> [What needs to be done]:
The line containing "pointer, through the" marks the end: quote every line from the start of the records below through it, word for word.

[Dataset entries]
(* ===== verification/ScullPipeThms.v ===== *)
(** Correctness of scullpipe: the circular buffer implements a bounded FIFO.

    [contents] is the abstraction: the bytes between the read and the write
    pointer, through the wrap-around.  [read_pass_wp] and [write_pass_wp]
    describe one critical section of a reader and of a writer; the handlers and
    the interleaving of several of them (ScullPipeConc) are built on these. *)
From Stdlib Require Import ZArith Lia.
From stdpp Require Import base list gmap.
From S2P Require Import Prelude Kernel Scull ScullPipe.

(** ** Representation invariant and abstraction *)

Record pipe_wf (p : scull_pipe) : Prop := PipeWf {
  wf_buffer : ∃ l mem, buffer p = Some (l, mem) ∧
                length mem = Z.to_nat (buffersize p);
  wf_end : p_end p = buffersize p;
  wf_size : 1 <= buffersize p <= INT_MAX;
  wf_rp : 0 <= p_rp p < buffersize p;
  wf_wp : 0 <= p_wp p < buffersize p
}.

Definition contents (p : scull_pipe) : list cell :=
  match buffer p with
  | None => []
  | Some (_, mem) =>
      let rp := Z.to_nat (p_rp p) in
      let wp := Z.to_nat (p_wp p) in
      if p_rp p <=? p_wp p then slice rp (wp - rp) mem
      else slice rp (Z.to_nat (p_end p) - rp) mem ++ slice 0 wp mem
  end.

(** Bytes that can be taken out, or put in, in one copy. *)
Definition readable_run (p : scull_pipe) : Z :=
  if p_rp p <=? p_wp p then p_wp p - p_rp p else p_end p - p_rp p.
Definition writable_run (p : scull_pipe) : Z :=
  let free := buffersize p - 1 - Z.of_nat (length (contents p)) in
  if p_rp p <=? p_wp p then Z.min free (p_end p - p_wp p) else free.

Ltac pipe_cases H :=
  let l := fresh "l" in let mem := fresh "mem" in
  destruct H as [(l & mem & ?Hb & ?Hm) ?He ?Hs ?Hr ?Hw]; unfold INT_MAX in *;
  unfold readable_run, writable_run, contents in *; cbv zeta in *.

Section abstraction.
Implicit Types p : scull_pipe.

Lemma contents_length p : pipe_wf p →
  Z.of_nat (length (contents p)) =
  if p_rp p <=? p_wp p then p_wp p - p_rp p else buffersize p + p_wp p - p_rp p.
Proof.
  intros W. pipe_cases W. rewrite Hb. destruct (Z.leb_spec (p_rp p) (p_wp p)).
  - rewrite slice_length; lia.
  - rewrite length_app, !slice_length; lia.
Qed.

Lemma contents_nil p : pipe_wf p → contents p = [] ↔ p_rp p = p_wp p.
Proof.
  intros W. rewrite <- length_zero_iff_nil. pose proof (contents_length p W).
  pipe_cases W. destruct (Z.leb_spec (p_rp p) (p_wp p)); lia.
Qed.

Lemma contents_bound p : pipe_wf p →
  0 <= Z.of_nat (length (contents p)) <= buffersize p - 1.
Proof.
  intros W. pose proof (contents_length p W). pipe_cases W.
  destruct (Z.leb_spec (p_rp p) (p_wp p)); lia.
Qed.

Lemma wf_set_rp p v : pipe_wf p → 0 <= v < buffersize p → pipe_wf (pipe_set_rp p v).
Proof. intros [] ?. by split. Qed.
Lemma wf_set_wp p v : pipe_wf p → 0 <= v < buffersize p → pipe_wf (pipe_set_wp p v).
Proof. intros [] ?. by split. Qed.

(** [wp] or [rp] moved by [n], going back to the start at the end. *)
Definition advance p (x n : Z) : Z := if x + n =? p_end p then 0 else x + n.

(** The bytes at [rp] are the head of the queue. *)
Lemma contents_head p n l mem : pipe_wf p → buffer p = Some (l, mem) →
  0 <= n <= readable_run p →
  slice (Z.to_nat (p_rp p)) (Z.to_nat n) mem = take (Z.to_nat n) (contents p).
Proof.
  intros W Hb' Hn. pipe_cases W. rewrite Hb. simplify_eq.
  destruct (Z.leb_spec (p_rp p) (p_wp p)).
  - unfold slice. rewrite take_take. f_equal. lia.
  - rewrite take_app_le by (rewrite slice_length; lia).
    unfold slice. rewrite take_take. f_equal. lia.
Qed.

(** Advancing [rp] drops the head. *)
Lemma contents_advance_rp p n : pipe_wf p → contents p ≠ [] → 0 <= n <= readable_run p →
  contents (pipe_set_rp p (advance p (p_rp p) n)) = drop (Z.to_nat n) (contents p)
  ∧ pipe_wf (pipe_set_rp p (advance p (p_rp p) n)).
Proof.
  intros W Hne Hn. rewrite contents_nil in Hne by done. pose proof W as W'. pipe_cases W.
  unfold advance. destruct (Z.leb_spec (p_rp p) (p_wp p)).
  - rewrite (proj2 (Z.eqb_neq _ _)) by lia. simpl. split.
    + rewrite Hb, (proj2 (Z.leb_le _ _)) by lia.
      unfold slice. rewrite skipn_firstn_comm, drop_drop. f_equal; [lia|f_equal; lia].
    + apply wf_set_rp; [done|lia].
  - destruct (Z.eqb_spec (p_rp p + n) (p_end p)) as [E|E]; simpl; rewrite Hb.
    + split; [|apply wf_set_rp; [done|lia]].
      rewrite (proj2 (Z.leb_le _ _)) by lia.
      rewrite drop_app_length'; [|rewrite slice_length; lia].
      rewrite Z2Nat.inj_0, Nat.sub_0_r. done.
    + split; [|apply wf_set_rp; [done|lia]].
      rewrite (proj2 (Z.leb_gt _ _)) by lia.
      rewrite drop_app_le by (rewrite slice_length; lia). f_equal.
      unfold slice. rewrite skipn_firstn_comm, drop_drop. f_equal; [lia|f_equal; lia].
Qed.

(** A copy into the writable run changes no queued byte. *)
Lemma contents_store p l mem cs : pipe_wf p → buffer p = Some (l, mem) →
  Z.of_nat (length cs) <= writable_run p →
  contents (pipe_set_buffer p (Some (l, list_inserts (Z.to_nat (p_wp p)) cs mem))) = contents p
  ∧ pipe_wf (pipe_set_buffer p (Some (l, list_inserts (Z.to_nat (p_wp p)) cs mem))).
Proof.
  intros W Hb' Hn. pose proof (contents_length p W) as HL. split.
  - pipe_cases W. simpl. rewrite Hb in *. simplify_eq.
    destruct (Z.leb_spec (p_rp p) (p_wp p)).
    + apply slice_inserts_disjoint. lia.
    + f_equal; apply slice_inserts_disjoint; lia.
  - pipe_cases W. simplify_eq. split; simpl; eauto.
    do 2 eexists. split; [done|]. len. lia.
Qed.

(** Advancing [wp] over [cs] appends [cs]. *)
Lemma contents_append p l mem cs : pipe_wf p → buffer p = Some (l, mem) →
  Z.of_nat (length cs) <= writable_run p →
  let p' := pipe_set_buffer p (Some (l, list_inserts (Z.to_nat (p_wp p)) cs mem)) in
  let q := pipe_set_wp p' (advance p (p_wp p) (Z.of_nat (length cs))) in
  contents q = contents p ++ cs ∧ pipe_wf q.
Proof.
  intros W Hb' Hn p' q. pose proof (contents_length p W) as HL.
  destruct (contents_store p l mem cs W Hb' Hn) as [HC W'].
  pipe_cases W. rewrite Hb in *. simplify_eq. subst p' q. unfold advance. simpl in *.
  set (m' := list_inserts _ _ _) in *.
  assert (Hin : slice (Z.to_nat (p_wp p)) (length cs) m' = cs).
  { apply slice_inserts_same. clear HC W'.
    destruct (Z.leb_spec (p_rp p) (p_wp p)) in Hn, HL; lia. }
  assert (Hlen : length m' = length mem) by (unfold m'; by len).
  destruct (Z.leb_spec (p_rp p) (p_wp p)); rewrite <- HC.
  - destruct (Z.eqb_spec (p_wp p + Z.of_nat (length cs)) (p_end p)).
    + split; [|apply wf_set_wp; [done|simpl; lia]].
      destruct (Z.leb_spec (p_rp p) 0).
      * (* rp = 0 and the buffer would be filled: excluded by the free cell *)
        exfalso. lia.
      * rewrite Z2Nat.inj_0, slice_nil, app_nil_r.
        replace (Z.to_nat (p_end p) - Z.to_nat (p_rp p))%nat
          with ((Z.to_nat (p_wp p) - Z.to_nat (p_rp p)) + length cs)%nat by lia.
        rewrite slice_split. f_equal. rewrite <- Hin at 2. f_equal. lia.
    + split; [|apply wf_set_wp; [done|simpl; lia]].
      rewrite (proj2 (Z.leb_le _ _)) by lia.
      replace (Z.to_nat (p_wp p + Z.of_nat (length cs)) - Z.to_nat (p_rp p))%nat
        with ((Z.to_nat (p_wp p) - Z.to_nat (p_rp p)) + length cs)%nat by lia.
      rewrite slice_split. f_equal. rewrite <- Hin at 2. f_equal. lia.
  - rewrite (proj2 (Z.eqb_neq _ _)) by lia.
    split; [|apply wf_set_wp; [done|simpl; lia]].
    rewrite (proj2 (Z.leb_gt _ _)) by lia.
    rewrite Z2Nat.inj_add, Nat2Z.id by lia. rewrite slice_split, app_assoc.
    f_equal. done.
Qed.

End abstraction.

(** ** Symbolic execution of the handlers *)

Section passes.
Context {H U : Type} `{KernelHeap H} `{UserMem U}.
Abbreviation st := (pipe_st H U).
Implicit Types s : st.

(** What a read or a write leaves alone. *)
Definition p_frame s s' : Prop :=
  p_heap s' = p_heap s ∧ p_param s' = p_param s ∧
  buffersize (pipe s') = buffersize (pipe s) ∧
  nreaders (pipe s') = nreaders (pipe s) ∧ nwriters (pipe s') = nwriters (pipe s) ∧
  async_queue (pipe s') = async_queue (pipe s) ∧
  fst <$> buffer (pipe s') = fst <$> buffer (pipe s).

Lemma wf_lock p b : pipe_wf p → pipe_wf (pipe_lock p b).
Proof. intros []. by split. Qed.
Lemma contents_lock p b : contents (pipe_lock p b) = contents p.
Proof. done. Qed.

Lemma plock_wp s Q :
  p_locked (pipe s) = false → Q false (set_pipe (pipe_lock (pipe s) true) s) →
  wp (pipe_mutex_lock false) s Q.
Proof. intros E HQ. unfold pipe_mutex_lock, wp. by rewrite E. Qed.

Lemma punlock_wp s (Q : unit → st → Prop) :
  p_locked (pipe s) = true → Q tt (set_pipe (pipe_lock (pipe s) false) s) →
  wp pipe_mutex_unlock s Q.
Proof. intros E HQ. unfold pipe_mutex_unlock, wp. by rewrite E. Qed.

Lemma spacefree_wp s Q : pipe_wf (pipe s) →
  Q (buffersize (pipe s) - 1 - Z.of_nat (length (contents (pipe s)))) s →
  wp spacefree s Q.
Proof.
  intros W HQ. pose proof (contents_length _ W) as HL. pose proof W as [_ _ Hs Hr Hw].
  unfold INT_MAX in *. unfold spacefree. wp_steps.
  destruct (Z.eqb_spec (p_rp (pipe s)) (p_wp (pipe s))) as [E|E].
  - rewrite E, Z.leb_refl in HL. wp_steps. wrap_simpl.
    by replace (buffersize (pipe s) - 1) with
      (buffersize (pipe s) - 1 - Z.of_nat (length (contents (pipe s)))) by lia.
  - wp_steps. apply c_rem_wp; [lia..|]. wp_steps.
    replace ((p_rp (pipe s) + buffersize (pipe s) - p_wp (pipe s)) mod buffersize (pipe s))
      with (buffersize (pipe s) - Z.of_nat (length (contents (pipe s)))).
    { assert (HB := contents_bound _ W). wrap_simpl.
      by replace (_ - _ - 1) with
        (buffersize (pipe s) - 1 - Z.of_nat (length (contents (pipe s)))) by lia. }
    rewrite HL. destruct (Z.leb_spec (p_rp (pipe s)) (p_wp (pipe s))).
    + rewrite Z.mod_small by lia. lia.
    + apply (Z.mod_unique_pos _ _ 1); lia.
Qed.

(** *** One reader pass *)

(** The number of bytes a read of [count] from a nonempty pipe takes. *)
Definition read_len s (count : Z) : Z := Z.min count (readable_run (pipe s)).

Definition read_post (nonblock : bool) (buf count : Z) s (r : option Z) s' : Prop :=
  (contents (pipe s) = [] ∧ contents (pipe s') = [] ∧ p_user s' = p_user s ∧
     r = if nonblock then Some (- EAGAIN) else None) ∨
  (contents (pipe s) ≠ [] ∧ r = Some (- EFAULT) ∧
     contents (pipe s') = contents (pipe s)) ∨
  (contents (pipe s) ≠ [] ∧
     let n := read_len s count in
     r = Some n ∧ (0 < count → 0 < n) ∧
     n <= Z.of_nat (length (contents (pipe s))) ∧
     contents (pipe s') = drop (Z.to_nat n) (contents (pipe s)) ∧
     user_bytes (p_user s') buf (Z.to_nat n) = take (Z.to_nat n) (contents (pipe s))).

Lemma readable_run_le p : pipe_wf p → contents p ≠ [] →
  1 <= readable_run p <= Z.of_nat (length (contents p)).
Proof.
  intros W Hne. rewrite contents_nil in Hne by done. rewrite contents_length by done.
  destruct W. unfold readable_run, INT_MAX in *.
  destruct (Z.leb_spec (p_rp p) (p_wp p)); lia.
Qed.

Lemma read_pass_wp s nonblock buf count :
  pipe_wf (pipe s) → p_locked (pipe s) = true → 0 <= count < 18446744073709551616 →
  wp (p_read_pass nonblock buf count) s (λ r s',
    pipe_wf (pipe s') ∧ p_locked (pipe s') = false ∧ p_frame s s' ∧ sigio s' = sigio s ∧
    read_post nonblock buf count s r s').
Proof.
  intros W L Hc. unfold p_read_pass. wp_steps.
  destruct (Z.eqb_spec (p_rp (pipe s)) (p_wp (pipe s))) as [E|E].
  { rewrite <- contents_nil in E by done. wp_steps. apply punlock_wp; [done|].
    wp_steps. split_and!; [by apply wf_lock|done..|]. left. split_and!; done. }
  rewrite <- contents_nil in E by done.
  pose proof (readable_run_le _ W E) as HR.
  assert (HB := contents_bound _ W). destruct (wf_size _ W) as [_ Hmax].
  set (n := if (_ <? _) then _ else _). assert (Hn : n = read_len s count).
  { unfold n, read_len. pose proof W as []. unfold readable_run, INT_MAX in *.
    rewrite contents_nil in E by done.
    destruct (Z.ltb_spec (p_rp (pipe s)) (p_wp (pipe s))),
      (Z.leb_spec (p_rp (pipe s)) (p_wp (pipe s))); try lia; wrap_simpl; done. }
  clearbody n. subst n. unfold INT_MAX in *.
  remember (read_len s count) as n eqn:Hn'. pose proof Hn' as Hn. unfold read_len in Hn.
  destruct (wf_buffer _ W) as (l & mem & Hb & Hm).
  assert (Hin : p_rp (pipe s) + n <= Z.of_nat (length mem)).
  { destruct W. unfold readable_run in *.
    destruct (Z.leb_spec (p_rp (pipe s)) (p_wp (pipe s))); lia. }
  wp_steps. unfold pipe_to_user at 1. unfold wp at 1. rewrite Hb.
  rewrite (proj2 (Z.leb_le 0 _)), (proj2 (Z.leb_le _ _) Hin) by (destruct W; lia). simpl.
  rewrite (contents_head _ n l mem) by (done || lia).
  destruct (copy_to_user _ _ _) as [u [|k]] eqn:EC; simpl; wp_steps.
  - destruct (contents_advance_rp _ n W E) as [HC HW]; [lia|]. unfold advance in *.
    apply punlock_wp; [done|]. wp_steps. simpl in *.
    split_and!; [by apply wf_lock|done| | |]; [by unfold p_frame| done|].
    right; right. split; [done|]. cbv zeta. rewrite <- Hn'. split_and!.
    + wrap_simpl. done.
    + lia.
    + lia.
    + exact HC.
    + apply ctu_ok_law in EC. rewrite length_take, Nat.min_l in EC by lia. done.
  - apply punlock_wp; [done|]. wp_steps.
    split_and!; [by apply wf_lock|done| |done|]; [by unfold p_frame|].
    right; left. split_and!; done.
Qed.

(** *** One writer pass *)

Definition pipe_full (p : scull_pipe) : Prop :=
  Z.of_nat (length (contents p)) = buffersize p - 1.

(** The number of bytes a write of [count] to a pipe that is not full accepts. *)
Definition write_len s (count : Z) : Z := Z.min count (writable_run (pipe s)).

> [Your response]:
(* ===== verification/ScullPipeThms.v ===== *)
(** Correctness of scullpipe: the circular buffer implements a bounded FIFO.

    [contents] is the abstraction: the bytes between the read and the write
    pointer, through the wrap-around.  [read_pass_wp] and [write_pass_wp]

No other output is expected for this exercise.